To do →
Which lines below fall between the one containing "rank_index dp_rank l'" and the one containing "Definition free_offset (l"? Repeat them exactly, counting both of those lines, and add nothing else.
Start of Dataset records
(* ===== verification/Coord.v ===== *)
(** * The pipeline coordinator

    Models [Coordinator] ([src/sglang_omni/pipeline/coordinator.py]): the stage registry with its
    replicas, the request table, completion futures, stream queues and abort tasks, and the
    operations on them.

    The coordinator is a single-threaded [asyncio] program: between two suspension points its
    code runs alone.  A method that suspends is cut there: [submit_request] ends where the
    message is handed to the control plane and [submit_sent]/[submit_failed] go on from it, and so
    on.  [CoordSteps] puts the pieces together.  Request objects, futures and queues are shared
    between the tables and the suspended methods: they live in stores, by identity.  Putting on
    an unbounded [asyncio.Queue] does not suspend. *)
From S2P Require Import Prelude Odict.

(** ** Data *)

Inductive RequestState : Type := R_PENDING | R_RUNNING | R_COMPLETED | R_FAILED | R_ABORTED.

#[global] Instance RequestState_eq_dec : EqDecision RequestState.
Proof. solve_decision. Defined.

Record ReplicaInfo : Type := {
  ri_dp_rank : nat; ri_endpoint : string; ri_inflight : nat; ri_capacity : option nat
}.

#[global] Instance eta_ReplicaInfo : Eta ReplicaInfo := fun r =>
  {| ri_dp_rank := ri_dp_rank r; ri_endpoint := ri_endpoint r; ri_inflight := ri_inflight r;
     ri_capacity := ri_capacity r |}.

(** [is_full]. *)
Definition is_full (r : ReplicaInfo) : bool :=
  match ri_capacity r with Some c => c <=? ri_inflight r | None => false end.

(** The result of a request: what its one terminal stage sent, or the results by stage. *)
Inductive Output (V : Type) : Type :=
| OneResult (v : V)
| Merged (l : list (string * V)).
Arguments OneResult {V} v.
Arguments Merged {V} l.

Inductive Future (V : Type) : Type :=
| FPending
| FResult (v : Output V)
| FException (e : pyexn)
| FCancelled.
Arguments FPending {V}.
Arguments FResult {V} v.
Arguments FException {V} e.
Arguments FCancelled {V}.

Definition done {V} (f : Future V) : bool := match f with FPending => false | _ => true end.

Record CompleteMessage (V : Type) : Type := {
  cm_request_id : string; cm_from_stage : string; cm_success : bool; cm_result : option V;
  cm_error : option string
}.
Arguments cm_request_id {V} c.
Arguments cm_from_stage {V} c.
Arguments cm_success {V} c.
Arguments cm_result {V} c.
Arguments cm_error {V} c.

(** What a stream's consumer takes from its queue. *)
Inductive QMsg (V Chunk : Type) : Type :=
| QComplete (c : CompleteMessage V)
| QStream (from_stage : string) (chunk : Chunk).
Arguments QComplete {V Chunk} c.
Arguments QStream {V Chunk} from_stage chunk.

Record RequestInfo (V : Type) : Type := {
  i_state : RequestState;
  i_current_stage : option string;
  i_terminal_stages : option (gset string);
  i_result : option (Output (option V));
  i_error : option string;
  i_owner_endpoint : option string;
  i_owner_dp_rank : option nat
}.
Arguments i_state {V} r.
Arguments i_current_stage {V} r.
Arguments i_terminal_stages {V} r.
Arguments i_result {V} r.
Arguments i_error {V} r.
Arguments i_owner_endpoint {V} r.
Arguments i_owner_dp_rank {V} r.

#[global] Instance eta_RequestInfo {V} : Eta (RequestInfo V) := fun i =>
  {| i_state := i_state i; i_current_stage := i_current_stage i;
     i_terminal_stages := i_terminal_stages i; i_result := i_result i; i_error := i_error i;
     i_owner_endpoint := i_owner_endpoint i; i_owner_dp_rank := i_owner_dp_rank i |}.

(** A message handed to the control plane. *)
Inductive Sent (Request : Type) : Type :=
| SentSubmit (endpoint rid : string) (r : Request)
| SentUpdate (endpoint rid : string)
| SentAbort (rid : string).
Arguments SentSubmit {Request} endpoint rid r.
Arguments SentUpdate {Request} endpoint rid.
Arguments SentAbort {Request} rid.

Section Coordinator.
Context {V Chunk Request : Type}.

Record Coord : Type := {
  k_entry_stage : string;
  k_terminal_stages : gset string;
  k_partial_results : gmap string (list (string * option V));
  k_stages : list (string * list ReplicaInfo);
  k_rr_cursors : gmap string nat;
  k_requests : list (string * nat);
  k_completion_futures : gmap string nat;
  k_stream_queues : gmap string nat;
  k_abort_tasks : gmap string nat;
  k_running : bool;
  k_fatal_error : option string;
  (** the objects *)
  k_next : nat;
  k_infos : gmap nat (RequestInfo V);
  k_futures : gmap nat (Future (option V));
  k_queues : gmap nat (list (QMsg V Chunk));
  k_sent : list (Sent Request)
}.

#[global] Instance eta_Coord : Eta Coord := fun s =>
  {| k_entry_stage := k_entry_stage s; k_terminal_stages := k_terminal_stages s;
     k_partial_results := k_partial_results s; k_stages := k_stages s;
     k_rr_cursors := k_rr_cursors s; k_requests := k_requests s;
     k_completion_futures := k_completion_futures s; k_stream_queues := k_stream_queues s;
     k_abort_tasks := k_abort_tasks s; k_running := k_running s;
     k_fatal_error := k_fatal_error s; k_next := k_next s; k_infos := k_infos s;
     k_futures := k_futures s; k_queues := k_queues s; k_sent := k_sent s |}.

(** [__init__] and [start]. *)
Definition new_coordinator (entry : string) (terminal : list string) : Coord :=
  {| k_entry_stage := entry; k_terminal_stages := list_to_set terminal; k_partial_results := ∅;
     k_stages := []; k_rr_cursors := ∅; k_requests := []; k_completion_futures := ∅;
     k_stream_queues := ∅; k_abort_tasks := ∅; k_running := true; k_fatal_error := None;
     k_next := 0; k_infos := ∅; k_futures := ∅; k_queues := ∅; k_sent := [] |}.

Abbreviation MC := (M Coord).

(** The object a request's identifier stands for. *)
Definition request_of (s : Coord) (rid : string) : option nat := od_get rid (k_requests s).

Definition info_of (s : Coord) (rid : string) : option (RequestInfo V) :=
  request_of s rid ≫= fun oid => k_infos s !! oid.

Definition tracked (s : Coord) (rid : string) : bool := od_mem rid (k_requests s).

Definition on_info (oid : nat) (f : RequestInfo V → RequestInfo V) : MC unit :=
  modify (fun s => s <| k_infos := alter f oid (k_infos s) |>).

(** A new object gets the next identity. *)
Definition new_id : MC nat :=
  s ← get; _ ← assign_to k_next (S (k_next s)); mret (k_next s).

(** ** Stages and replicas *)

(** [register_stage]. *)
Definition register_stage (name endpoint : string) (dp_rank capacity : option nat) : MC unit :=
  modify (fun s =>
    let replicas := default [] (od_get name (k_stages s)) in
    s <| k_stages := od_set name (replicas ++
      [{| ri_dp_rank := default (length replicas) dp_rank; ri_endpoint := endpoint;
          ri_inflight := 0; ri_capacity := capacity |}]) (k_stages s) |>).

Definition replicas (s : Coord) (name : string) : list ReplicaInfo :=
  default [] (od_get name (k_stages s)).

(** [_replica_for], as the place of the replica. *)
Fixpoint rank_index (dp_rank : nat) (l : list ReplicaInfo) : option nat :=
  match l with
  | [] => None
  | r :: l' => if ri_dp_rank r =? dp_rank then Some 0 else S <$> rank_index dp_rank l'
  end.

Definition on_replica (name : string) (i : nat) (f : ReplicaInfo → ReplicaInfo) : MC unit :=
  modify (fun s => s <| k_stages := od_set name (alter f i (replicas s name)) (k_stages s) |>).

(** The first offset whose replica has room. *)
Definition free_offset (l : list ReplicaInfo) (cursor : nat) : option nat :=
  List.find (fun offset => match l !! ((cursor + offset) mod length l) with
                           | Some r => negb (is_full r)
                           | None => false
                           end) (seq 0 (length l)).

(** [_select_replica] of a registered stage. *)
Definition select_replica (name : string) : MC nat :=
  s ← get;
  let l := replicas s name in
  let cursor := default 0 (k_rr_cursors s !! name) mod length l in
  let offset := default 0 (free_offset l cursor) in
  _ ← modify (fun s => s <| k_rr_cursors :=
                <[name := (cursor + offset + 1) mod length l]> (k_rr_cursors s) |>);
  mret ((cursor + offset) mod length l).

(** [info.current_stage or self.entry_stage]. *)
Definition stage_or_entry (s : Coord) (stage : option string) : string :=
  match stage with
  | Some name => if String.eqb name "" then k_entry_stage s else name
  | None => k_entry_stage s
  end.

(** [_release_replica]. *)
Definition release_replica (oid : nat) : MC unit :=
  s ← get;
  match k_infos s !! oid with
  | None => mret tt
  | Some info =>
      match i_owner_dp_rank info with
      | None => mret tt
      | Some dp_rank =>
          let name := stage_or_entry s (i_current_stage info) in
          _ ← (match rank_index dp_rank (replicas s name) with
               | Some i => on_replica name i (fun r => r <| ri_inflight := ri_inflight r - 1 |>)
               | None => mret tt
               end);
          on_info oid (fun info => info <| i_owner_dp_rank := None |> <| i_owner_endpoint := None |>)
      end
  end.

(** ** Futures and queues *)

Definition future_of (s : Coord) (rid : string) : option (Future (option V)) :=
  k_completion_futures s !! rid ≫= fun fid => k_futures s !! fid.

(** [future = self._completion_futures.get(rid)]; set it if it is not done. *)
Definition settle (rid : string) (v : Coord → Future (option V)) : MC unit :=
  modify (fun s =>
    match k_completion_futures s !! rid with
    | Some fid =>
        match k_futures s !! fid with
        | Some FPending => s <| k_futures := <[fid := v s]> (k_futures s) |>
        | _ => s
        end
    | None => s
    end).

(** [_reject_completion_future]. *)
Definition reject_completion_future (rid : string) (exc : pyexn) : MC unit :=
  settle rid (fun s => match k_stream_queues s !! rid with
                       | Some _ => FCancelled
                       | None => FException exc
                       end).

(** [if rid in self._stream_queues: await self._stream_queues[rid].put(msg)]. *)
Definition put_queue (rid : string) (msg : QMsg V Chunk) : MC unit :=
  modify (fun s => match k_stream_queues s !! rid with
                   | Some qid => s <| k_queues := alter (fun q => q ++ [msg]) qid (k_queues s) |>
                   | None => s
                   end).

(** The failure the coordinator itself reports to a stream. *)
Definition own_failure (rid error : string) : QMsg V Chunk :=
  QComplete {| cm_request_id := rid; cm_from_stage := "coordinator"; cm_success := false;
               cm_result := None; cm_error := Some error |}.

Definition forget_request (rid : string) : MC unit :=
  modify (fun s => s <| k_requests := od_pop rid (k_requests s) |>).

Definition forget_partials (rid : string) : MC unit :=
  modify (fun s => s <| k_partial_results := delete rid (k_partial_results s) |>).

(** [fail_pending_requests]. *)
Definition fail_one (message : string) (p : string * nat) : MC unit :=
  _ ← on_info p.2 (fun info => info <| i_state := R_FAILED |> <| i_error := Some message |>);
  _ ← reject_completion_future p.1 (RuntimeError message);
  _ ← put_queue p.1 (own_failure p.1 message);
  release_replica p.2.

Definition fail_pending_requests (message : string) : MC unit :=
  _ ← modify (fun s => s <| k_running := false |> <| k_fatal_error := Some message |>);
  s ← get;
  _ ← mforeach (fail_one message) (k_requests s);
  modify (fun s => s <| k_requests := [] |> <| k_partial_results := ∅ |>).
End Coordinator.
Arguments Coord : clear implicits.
End of Dataset records
Exercise result →
  | r :: l' => if ri_dp_rank r =? dp_rank then Some 0 else S <$> rank_index dp_rank l'
  end.

Definition on_replica (name : string) (i : nat) (f : ReplicaInfo → ReplicaInfo) : MC unit :=
  modify (fun s => s <| k_stages := od_set name (alter f i (replicas s name)) (k_stages s) |>).

(** The first offset whose replica has room. *)
Definition free_offset (l : list ReplicaInfo) (cursor : nat) : option nat :=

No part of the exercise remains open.